Distinct mucosal or systemic microbiota exposures shape the functional B cell repertoire

Microbiota colonization causes profound B cell stimulation and immunoglobulin induction, yet mammals colonized with many taxa have highly complex individualized immunoglobulin repertoires. To deconstruct how the microbiota shapes the B cell pool and its functional responsiveness we have used a simplified model of defined transient microbial exposures by different taxa in germ-free mice. B cell immunoglobulin repertoire development was followed by deep sequencing and in single cells. Intestinal mucosal exposure generated oligoclonal responses which differed from germ-free controls or from the diverse repertoire generated after intravenous systemic exposure. The IgA repertoire, predominantly to cell-surface antigens, did not expand following dose escalation, whereas increased systemic exposure broadened the IgG repertoire to both microbial cytoplasmic and cell-surface antigens.
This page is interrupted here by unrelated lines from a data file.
(* ===== verification/Types.v ===== *)
(** * The store's shared vocabulary

    [store/types.rs] (modes, compaction bounds), [store/resolver.rs] (the conflict-resolution
    contract as a class, the last-write-wins instance), [wire.rs]'s [WireRecord] and the data
    and derived versions of [store/mod.rs]. *)

From S2P Require Import Prelude Clock.

(** ** Third-party code: the xxh3 hash and the postcard encoding of a stamp *)

Class Hashing := {
  xxh3_64 : Bytes -> Z;
  postcard_hlc : Hlc -> Bytes;
}.

(** What the code relies on: [xxh3_64] returns a [u64]. *)
Class HashingLaws `{Hashing} : Prop := { xxh3_u64 b : is_u64 (xxh3_64 b) }.

#[export] Hint Resolve xxh3_u64 : sundog.

(** A concrete instance for evaluating the model: a polynomial hash modulo [2^64] and the
    stamp's fields as three numbers. *)
#[global] Instance toy_hashing : Hashing := {|
  xxh3_64 b := foldl (fun h x => (h * 1099511628211 + x + 1) mod 18446744073709551616) 14695981039346656037 b;
  postcard_hlc h := [wall_ms h; logical h; node h];
|}.

#[global] Instance toy_hashing_laws : @HashingLaws toy_hashing.
Proof.
  constructor. intros b. simpl.
  assert (Hgen : forall h, is_u64 h ->
    is_u64 (foldl (fun h x => (h * 1099511628211 + x + 1) mod 18446744073709551616) h b)).
  { induction b as [|x b IH]; intros h Hh; simpl; [done|]. apply IH.
    pose proof (Z.mod_pos_bound (h * 1099511628211 + x + 1) 18446744073709551616). ulia. }
  apply Hgen. ulia.
Qed.

(** ** Modes *)

Inductive Mode := Local | Invalidation | Replicated | Distributed (owners : Z).

#[export] Instance Mode_eq_dec : EqDecision Mode.
Proof. solve_decision. Defined.

(** [owners] is a [NonZeroU8]. *)
Definition mode_wf (m : Mode) : Prop :=
  match m with Distributed n => 1 <= n <= u8_max | _ => True end.

Definition tombstones_expired_entries (m : Mode) : bool :=
  match m with Replicated | Distributed _ => true | _ => false end.
Definition defers_tombstone_gc (m : Mode) : bool :=
  match m with Replicated | Distributed _ => true | _ => false end.
Definition folds_retired_writers (m : Mode) : bool :=
  match m with Invalidation => false | _ => true end.

(** Tokens are ASCII strings, as their bytes. *)
Definition tok_local : Bytes := [108; 111; 99; 97; 108].
Definition tok_invalidation : Bytes :=
  [105; 110; 118; 97; 108; 105; 100; 97; 116; 105; 111; 110].
Definition tok_replicated : Bytes := [114; 101; 112; 108; 105; 99; 97; 116; 101; 100].
Definition tok_distributed : Bytes :=
  [100; 105; 115; 116; 114; 105; 98; 117; 116; 101; 100; 58].

(** [u8]'s [Display]: decimal digits without leading zeros. *)
Definition display_u8 (n : Z) : Bytes :=
  if n <? 10 then [48 + n]
  else if n <? 100 then [48 + n / 10; 48 + n mod 10]
  else [48 + n / 100; 48 + n / 10 mod 10; 48 + n mod 10].

(** [str::parse::<u8>]: an optional [+], then one or more digits, checked against [u8]. *)
Fixpoint parse_digits (acc : Z) (s : Bytes) : option Z :=
  match s with
  | [] => Some acc
  | c :: s =>
      if (48 <=? c) && (c <=? 57) then
        let acc' := acc * 10 + (c - 48) in
        if acc' <=? u8_max then parse_digits acc' s else None
      else None
  end.
Definition parse_u8 (s : Bytes) : option Z :=
  match s with
  | [] => None
  | [c] => if (c =? 43) || (c =? 45) then None else parse_digits 0 s
  | c :: s' => if c =? 43 then parse_digits 0 s' else parse_digits 0 s
  end.

Fixpoint strip_prefix (prefix s : Bytes) : option Bytes :=
  match prefix, s with
  | [], _ => Some s
  | p :: prefix, c :: s => if p =? c then strip_prefix prefix s else None
  | _ :: _, [] => None
  end.

Definition as_token (m : Mode) : Bytes :=
  match m with
  | Local => tok_local
  | Invalidation => tok_invalidation
  | Replicated => tok_replicated
  | Distributed owners => tok_distributed ++ display_u8 owners
  end.

Definition from_token (token : Bytes) : option Mode :=
  if bool_decide (token = tok_local) then Some Local
  else if bool_decide (token = tok_invalidation) then Some Invalidation
  else if bool_decide (token = tok_replicated) then Some Replicated
  else
    n ← strip_prefix tok_distributed token ≫= parse_u8;
    if n =? 0 then None else Some (Distributed n).

(** ** Compaction bounds *)

Inductive Quiescence := Settled | Churning.
Definition from_settled (settled : bool) : Quiescence := if settled then Settled else Churning.
Definition is_settled (q : Quiescence) : bool :=
  match q with Settled => true | Churning => false end.

Record CompactionBounds := { retire_after_ms : Z; receipt_ttl_ms : Z }.

(** [CompactionBounds::new], its durations already in milliseconds. *)
Definition compaction_bounds_new (retire_after_ms period_ms : Z) : CompactionBounds :=
  let three_bounds := saturating_mul retire_after_ms 3 in
  let two_bounds_two_periods :=
    saturating_add (saturating_mul retire_after_ms 2) (saturating_mul period_ms 2) in
  {| retire_after_ms := retire_after_ms;
     receipt_ttl_ms := Z.max three_bounds two_bounds_two_periods |}.

Definition three_bounds (retire_after_ms : Z) : CompactionBounds :=
  {| retire_after_ms := retire_after_ms; receipt_ttl_ms := saturating_mul retire_after_ms 3 |}.

(** ** Records *)

(** [wire.rs]: one record as it travels; [value] is [None] for a tombstone. *)
Record WireRecord := {
  wr_key : Bytes;
  wr_value : option Bytes;
  wr_ver : Hlc;
  wr_expires_at_ms : option Z;
}.

#[export] Instance WireRecord_eq_dec : EqDecision WireRecord.
Proof. solve_decision. Defined.

Record RecordView := {
  rv_value : option Bytes;
  rv_ver : Hlc;
  rv_expires_at_ms : option Z;
}.

Inductive Winner := WinA | WinB.

Record Merged := { mg_value : Bytes; mg_expires_at_ms : option Z }.

#[export] Instance Merged_eq_dec : EqDecision Merged.
Proof. solve_decision. Defined.

Definition later_deadline (a b : option Z) : option Z := option_max a b.

(** [crdt::WriterId]: a node and the incarnation it wrote under. *)
Record WriterId := { wid_node : Z; wid_incarnation : Z }.

#[export] Instance WriterId_eq_dec : EqDecision WriterId.
Proof. solve_decision. Defined.
#[export] Instance WriterId_countable : Countable WriterId.
Proof.
  refine (inj_countable' (fun w => (wid_node w, wid_incarnation w))
    (fun p => {| wid_node := p.1; wid_incarnation := p.2 |}) _).
  by intros [].
Defined.

(** The [ConflictResolver] trait: an interface a shard is configured with. *)
Class ConflictResolver := {
  winner : Bytes -> RecordView -> RecordView -> Winner;
  needs_value_bytes : bool;
  merges : bool;
  merge : Bytes -> RecordView -> RecordView -> option Merged;
  compact : Bytes -> Bytes -> Z -> (WriterId -> bool) -> Quiescence -> CompactionBounds ->
            option Bytes;
  settle : Bytes -> Bytes -> Z -> Z -> option Bytes;
}.

Definition exchanges_both_records (merges needs_value_bytes : bool) : bool :=
  merges || needs_value_bytes.

(** The default resolver: last write wins by version, every defaulted method at its default. *)
Definition lww_winner (_ : Bytes) (a b : RecordView) : Winner :=
  if hlc_leb (rv_ver b) (rv_ver a) then WinA else WinB.

Definition LwwResolver : ConflictResolver := {|
  winner := lww_winner;
  needs_value_bytes := false;
  merges := false;
  merge _ _ _ := None;
  compact _ _ _ _ _ _ := None;
  settle _ _ _ _ := None;
|}.

Record Tombstone := {
  ts_ver : Hlc;
  ts_ttl_deadline_ms : Z;
  ts_max_deadline_ms : Z;
  ts_expired_at_ms : option Z;
}.

(** What a versioned write carries; [V] is the typed value. *)
Inductive Incoming (V : Type) :=
  | Put (value : V) (expires_at_ms : option Z) (encoded : Bytes)
  | IncTombstone (expired_at_ms : option Z).
Arguments Put {V}. Arguments IncTombstone {V}.

Definition DELETE {V} : Incoming V := IncTombstone None.

(** ** Versions derived from content, [store/mod.rs] *)

Section Derived.
Context `{Hashing}.

(** Both paths of [entry_fingerprint] hash the key followed by the encoded version. *)
Definition entry_fingerprint (key_bytes : Bytes) (ver : Hlc) : Z :=
  xxh3_64 (key_bytes ++ postcard_hlc ver).

Definition derived_successor (stale : Hlc) (content_hash : Z) : Hlc :=
  let (w, l) :=
    match checked_add u32_max (logical stale) 1 with
    | Some l => (wall_ms stale, l)
    | None => (saturating_add (wall_ms stale) 1, 0)
    end in
  {| wall_ms := w; logical := l; node := NodeId.merge_derived content_hash |}.

Definition compacted_version (stale : Hlc) (compacted : Bytes) : Hlc :=
  derived_successor stale (xxh3_64 compacted).

Definition rearm_buf (base : Hlc) (expires_at_ms : option Z) : Bytes :=
  114 :: le_bytes 8 (wall_ms base) ++ le_bytes 4 (logical base) ++ le_bytes 8 (node base) ++
  match expires_at_ms with
  | Some deadline => 1 :: le_bytes 8 deadline
  | None => replicate 9 0
  end.

Definition rearmed_version (base : Hlc) (expires_at_ms : option Z) : Hlc :=
  derived_successor base (xxh3_64 (rearm_buf base expires_at_ms)).

Lemma derived_successor_gt stale h :
  0 <= logical stale <= u32_max -> logical stale < u32_max \/ wall_ms stale < u64_max ->
  hlc_lt stale (derived_successor stale h).
Proof.
  intros Hl Hroom. unfold derived_successor, checked_add, hlc_lt, hlc_ltb.
  bcase; cbn; [lia|]. unfold saturating_add, u32_max, u64_max in *. lia.
Qed.

(** The buffer a re-arm hashes determines the record's version and the new deadline. *)
Lemma rearm_buf_inj b1 e1 b2 e2 :
  hlc_wf b1 -> hlc_wf b2 -> from_option is_u64 True e1 -> from_option is_u64 True e2 ->
  rearm_buf b1 e1 = rearm_buf b2 e2 -> b1 = b2 /\ e1 = e2.
Proof.
  intros (W1 & L1 & N1) (W2 & L2 & N2) E1 E2 Heq. unfold rearm_buf in Heq.
  apply (f_equal tail) in Heq. cbn [tail] in Heq.
  apply app_inj_1 in Heq as [Hw Heq]; [|by rewrite !le_bytes_length].
  apply app_inj_1 in Heq as [Hl Heq]; [|by rewrite !le_bytes_length].
  apply app_inj_1 in Heq as [Hn Heq]; [|by rewrite !le_bytes_length].
  apply le_bytes_inj in Hw; eauto with sundog.
  apply le_bytes_inj in Hl; eauto with sundog.
  apply le_bytes_inj in Hn; eauto with sundog.
  split; [destruct b1, b2; simpl in *; congruence|].
  destruct e1 as [x|], e2 as [y|]; simpl in *; [|discriminate Heq|discriminate Heq|done].
  f_equal. apply (le_bytes_inj 8); eauto with sundog. apply (f_equal tail) in Heq. exact Heq.
Qed.

(** A re-armed record's version outranks the record it re-arms (unless both of that
    record's counters are at their maximum), and it loses to every write stamped in a later
    millisecond, as long as the record's logical counter leaves room; it carries a
    merge-derived node id, which no real node has. *)
Theorem rearmed_version_between (base later : Hlc) (deadline : option Z)
  (Hbase : hlc_wf base) (Hroom : logical base < u32_max)
  (Hlater : wall_ms base < wall_ms later) :
  hlc_lt base (rearmed_version base deadline) /\
  hlc_lt (rearmed_version base deadline) later /\
  NodeId.is_merge_derived (node (rearmed_version base deadline)) = true.
Proof.
  destruct Hbase as (_ & Hl & _). split; [apply derived_successor_gt; [done|by left]|]. split.
  - unfold rearmed_version, derived_successor, checked_add, hlc_lt, hlc_ltb.
    bcase; cbn; unfold u32_max in *; lia.
  - unfold rearmed_version, derived_successor.
    destruct (match checked_add _ _ _ with Some _ => _ | None => _ end). apply NodeId.merge_derived_is.
Qed.

End Derived.

Lemma rearmed_version_between_witness :
  let base := {| wall_ms := 100; logical := 4; node := 9 |} in
  hlc_lt base (rearmed_version base (Some 500)) /\
  hlc_lt (rearmed_version base (Some 500)) {| wall_ms := 101; logical := 0; node := 0 |} /\
  NodeId.is_merge_derived (node (rearmed_version base (Some 500))) = true.
Proof. apply rearmed_version_between; [repeat split; simpl; ulia|simpl; ulia|simpl; lia]. Defined.

(** ** Theorems on modes *)

Lemma parse_display_u8 n : 0 <= n <= u8_max -> parse_u8 (display_u8 n) = Some n.
Proof.
  intros H. assert (Hall : forallb (fun k => bool_decide (parse_u8 (display_u8 (Z.of_nat k)) = Some (Z.of_nat k)))
    (seq 0 256) = true) by (vm_compute; reflexivity).
  rewrite forallb_forall in Hall. specialize (Hall (Z.to_nat n)).
  rewrite Z2Nat.id, bool_decide_eq_true in Hall by lia. apply Hall.
  apply in_seq. unfold u8_max in H. lia.
Qed.

Lemma strip_prefix_app p s : strip_prefix p (p ++ s) = Some s.
Proof. induction p as [|c p IH]; simpl; [done|]. by rewrite Z.eqb_refl. Qed.

(** The gossip token of every mode parses back to that mode, for every owner count a
    [NonZeroU8] can hold. *)
Theorem mode_token_roundtrip (m : Mode) (Hm : mode_wf m) : from_token (as_token m) = Some m.
Proof.
  destruct m as [| | |n]; try (vm_compute; reflexivity). simpl in Hm.
  unfold from_token, as_token.
  rewrite !bool_decide_eq_false_2 by (intros Heq; vm_compute in Heq; discriminate Heq).
  rewrite strip_prefix_app. simpl. rewrite parse_display_u8 by (unfold u8_max in *; lia). simpl.
  by rewrite (proj2 (Z.eqb_neq n 0)) by lia.
Qed.

Lemma mode_token_roundtrip_witness :
  from_token (as_token (Distributed 213)) = Some (Distributed 213).
Proof. apply mode_token_roundtrip. simpl; ulia. Defined.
These microbial exposures induced characteristic immunoglobulin heavy chain B cell repertoires mainly at memory and plasma cell stages. Whereas sequential systemic exposure to different taxa diversified the IgG repertoire and facilitated alternate specific responses, sequential mucosal exposure produced limited overlapping repertoires and attrition of initial IgA binding specificities. This shows a contrast between a flexible response to systemic exposure with the need to avoid fatal sepsis, and a restricted response to mucosal exposure reflecting the generic nature of mucosal microbial mutualism.